RESCO
Sonoma County RESCO
Welcome to the home page for the Sonoma County, California, RESCO project. RESCO stands for Renewable Energy Secure Communities, a program funded by the California Energy Commission. Sonoma County began its three-year RESCO project in August, 2009. This website will provide information about Sonoma County RESCO efforts related to renewable energy, distributed generation, and CO2 emissions reduction.
The Project
The purpose of this project is to develop and demonstrate a model for a locally owned, cost-effective renewable energy (RE) portfolio that helps us meet our greenhouse gas reduction goals. We are focusing on the integration of mature renewable energy resources and efficiency measures together with demand response to prepare Sonoma County to advance to the implementation stage of this RE portfolio.
We are working on several efforts in parallel:
- Designing a renewable energy portfolio for the County that identifies opportunities for distributed generation and demand reduction
- Developing a system dynamics model of energy use and CO2 emissions across several County sectors
- Designing and building a pilot project to showcase several renewable energy technologies to offset local demand
- Designing County governance structures and financing instruments to implement the plan.
Outcomes of the project include
- Proposed suite of projects that produces the lowest cost green energy for the County
- Proposal for a governance and financing structure to implement the system as a major public work project
- Computer model that describes greenhouse gas (GHG) impacts, costs, and jobs created
- Pilot project demonstrating RESCO principles: integrated, distributed, community-scale.
How does it work?
A typical utility energy planning process might include
- measuring the peak load and projecting its future growth
- building power plants to meet that peak load
- managing generation by base load and peaker plants, and
- adding a few renewables to meet renewable portfolio standard (RPS) requirements.

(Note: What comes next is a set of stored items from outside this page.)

(** * prepdocslib.textsplitter: a shallow embedding and its properties

    The Python module [app/backend/prepdocslib/textsplitter.py] re-chunks the
    pages of a document into sections.  This file embeds its three splitters
    ([SentenceTextSplitter], [SimpleTextSplitter], [ExcelSplitter]) as Rocq
    functions and proves properties of them.

    Conventions of the embedding:
    - a Python [str] is a list of Unicode code points ([str := list N]);
    - Python integers are [Z]; indexing and slicing follow Python (negative
      indices count from the end, slices clamp, [s[i]] raises [IndexError]);
    - a generator is the list of values it yields together with the way the
      run ended ([Returned], [Raised e], or [Timeout] when the fuel that
      bounds recursion depth / loop iterations ran out);
    - the tokenizer ([bpe.encode]), [tabulate] and the [str()] of a cell
      value are external and are taken as parameters. *)

From Stdlib Require Import String Ascii List ZArith NArith Lia Bool.
Import ListNotations.

Local Open Scope Z_scope.

(* ------------------------------------------------------------------ *)
(** ** Python strings and the built-ins the module uses *)

Definition char := N.
Definition str := list char.

(** A string literal of ASCII characters as a Python [str]. *)
Fixpoint lit (s : string) : str :=
  match s with
  | EmptyString => []
  | String a r => N_of_ascii a :: lit r
  end.

Definition len {A : Type} (s : list A) : Z := Z.of_nat (length s).

(** [c in cs] for a list of one-character strings [cs]. *)
Definition char_in (cs : list char) (c : char) : bool :=
  existsb (N.eqb c) cs.

(** Exceptions the embedded code can raise. *)
Inductive exn := IndexError | TypeError | ValueError.

Inductive res (A : Type) :=
| Ok (a : A)
| Raise (e : exn).
Arguments Ok {A} a.
Arguments Raise {A} e.

Definition bind {A B : Type} (m : res A) (k : A -> res B) : res B :=
  match m with
  | Ok a => k a
  | Raise e => Raise e
  end.

Notation "x <- m ;; k" := (bind m (fun x => k))
  (at level 61, m at next level, right associativity).
Notation "' p <- m ;; k" := (bind m (fun x => match x with p => k end))
  (at level 61, p pattern, m at next level, right associativity).

(** [s[i]]: a negative index counts from the end; out of range raises
    [IndexError]. *)
Definition getitem {A : Type} (s : list A) (i : Z) : res A :=
  let j := if i <? 0 then i + len s else i in
  if (j <? 0) || (len s <=? j) then Raise IndexError
  else match nth_error s (Z.to_nat j) with
       | Some c => Ok c
       | None => Raise IndexError
       end.

(** How a slice bound is clamped: [None] is an omitted bound. *)
Definition clamp (n : Z) (dflt : Z) (i : option Z) : Z :=
  match i with
  | None => dflt
  | Some i => if i <? 0 then Z.max (i + n) 0 else Z.min i n
  end.

(** [s[lo:hi]]. *)
Definition slice {A : Type} (s : list A) (lo hi : option Z) : list A :=
  let n := len s in
  let l := clamp n 0 lo in
  let h := clamp n n hi in
  firstn (Z.to_nat (h - l)) (skipn (Z.to_nat l) s).

(** Characters for which [str.isspace] holds; [str.strip()] removes them. *)
Definition is_space (c : char) : bool :=
  ((9 <=? c) && (c <=? 13) || (28 <=? c) && (c <=? 32)
   || (c =? 133) || (c =? 160) || (c =? 5760)
   || (8192 <=? c) && (c <=? 8202)
   || (c =? 8232) || (c =? 8233) || (c =? 8239) || (c =? 8287)
   || (c =? 12288))%N.

Fixpoint lstrip (s : str) : str :=
  match s with
  | [] => []
  | c :: r => if is_space c then lstrip r else s
  end.

Definition rstrip (s : str) : str := rev (lstrip (rev s)).

(** [s.strip()]. *)
Definition strip (s : str) : str := rstrip (lstrip s).

(** ["".join(parts)]. *)
Definition join_empty (parts : list str) : str := concat parts.

(** [sep.join(parts)]. *)
Fixpoint join (sep : str) (parts : list str) : str :=
  match parts with
  | [] => []
  | [p] => p
  | p :: r => p ++ sep ++ join sep r
  end.

(** Does [sub] occur in [s] at position 0? *)
Fixpoint starts_with (sub s : str) : bool :=
  match sub, s with
  | [], _ => true
  | _ :: _, [] => false
  | a :: sub', b :: s' => N.eqb a b && starts_with sub' s'
  end.

(** [s.rfind(sub)]: the highest index at which [sub] occurs, or -1.
    [rfind_from s k] looks at the suffixes of [s], [k] being the index of
    the current one, and keeps the last hit. *)
Fixpoint rfind_from (sub s : str) (k : Z) : Z :=
  match s with
  | [] => if starts_with sub [] then k else -1
  | _ :: r =>
      let later := rfind_from sub r (k + 1) in
      if 0 <=? later then later
      else if starts_with sub s then k else -1
  end.

Definition rfind (s sub : str) : Z := rfind_from sub s 0.

(** The values of [range(start, stop, step)] for a non-zero [step]
    ([step = 0] raises [ValueError] where the range is built). *)
Fixpoint range_loop (n : nat) (i stop step : Z) : list Z :=
  match n with
  | O => []
  | S n' =>
      if (if 0 <? step then i <? stop else stop <? i)
      then i :: range_loop n' (i + step) stop step
      else []
  end.

Definition range (start stop step : Z) : list Z :=
  range_loop (Z.to_nat (Z.abs (stop - start))) start stop step.

(* ------------------------------------------------------------------ *)
(** ** The page model ([prepdocslib/page.py]) *)

(** A page identifier: an integer, or a sheet name. *)
Inductive PageNum :=
| PInt (n : Z)
| PStr (s : str).

(** Modelled from the spec: [page.py] is not part of the sources at hand.
    A [Page] has a page number, an offset within the concatenation of all
    pages (absent for sheets) and a content, which is a [str] for the text
    splitters and a worksheet for the [ExcelSplitter]. *)
Record Page (T : Type) := mkPage {
  page_num : PageNum;
  offset : option Z;
  text : T
}.
Arguments mkPage {T} _ _ _.
Arguments page_num {T} _.
Arguments offset {T} _.
Arguments text {T} _.

(** Modelled from the spec: [SplitPage], a page number and a chunk of text. *)
Record SplitPage := mkSplitPage {
  sp_page_num : PageNum;
  sp_text : str
}.

(* ------------------------------------------------------------------ *)
(** ** Generators *)

Inductive outcome :=
| Returned
| Raised (e : exn)
| Timeout.

(** What a generator yields, and how its run ended. *)
Definition gen := (list SplitPage * outcome)%type.

(** [yield from g1; yield from g2]. *)
Definition gseq (g1 g2 : gen) : gen :=
  match g1 with
  | (out1, Returned) => (out1 ++ fst g2, snd g2)
  | _ => g1
  end.

Definition yielded (g : gen) : list SplitPage := fst g.
Definition ending (g : gen) : outcome := snd g.

(* ------------------------------------------------------------------ *)
(** ** Module constants *)

Definition STANDARD_WORD_BREAKS : list char :=
  [44; 59; 58; 32; 40; 41; 91; 93; 123; 125; 9; 10]%N.

Definition CJK_WORD_BREAKS : list char :=
  [12289; 65292; 65307; 65306; 65288; 65289; 12304; 12305; 12300; 12301;
   12302; 12303; 12308; 12309; 12296; 12297; 12298; 12299; 12310; 12311;
   12312; 12313; 12314; 12315; 12317; 12318; 12319; 12336; 8211; 8212;
   8216; 8217; 8218; 8219; 8220; 8221; 8222; 8223; 8249; 8250]%N.

Definition STANDARD_SENTENCE_ENDINGS : list char := [46; 33; 63]%N.

Definition CJK_SENTENCE_ENDINGS : list char :=
  [12290; 65281; 65311; 8252; 8263; 8264; 8265]%N.

Definition DEFAULT_OVERLAP_PERCENT : Z := 10.
Definition DEFAULT_SECTION_LENGTH : Z := 1000.

(* ------------------------------------------------------------------ *)
(** ** SentenceTextSplitter *)

Module SentenceTextSplitter.

Record t := mk {
  sentence_endings : list char;
  word_breaks : list char;
  max_section_length : Z;
  sentence_search_limit : Z;
  max_tokens_per_section : Z;
  section_overlap : Z
}.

In contrast, the RESCO energy planning process
- begins by lowering peaks with energy efficiency and demand-response technology
- uses multiple sources of energy, including load shedding
- prefers local, community-scale, and integrated energy generation
- utilizes heat districts to maximize efficiency of resources
- maximizes local renewable generation potential.
In addition to producing a more secure energy system for the County, this approach will reduce CO2 emissions and help us achieve our emissions reduction goals.

Ongoing Efforts
Sonoma County has made groundbreaking progress at the local level towards achieving the renewable energy secure communities (RESCO) vision. In 2005, all nine cities and the County adopted the boldest community greenhouse gas reduction target in the nation -- 25% below 1990 levels by 2015. A recently released Community Climate Action Plan, produced by the Climate Protection Campaign, provides a blueprint for achieving this target.
The Sonoma County RESCO project builds from the Sonoma County Community Climate Action Plan to develop a more detailed understanding of potential ways to implement it.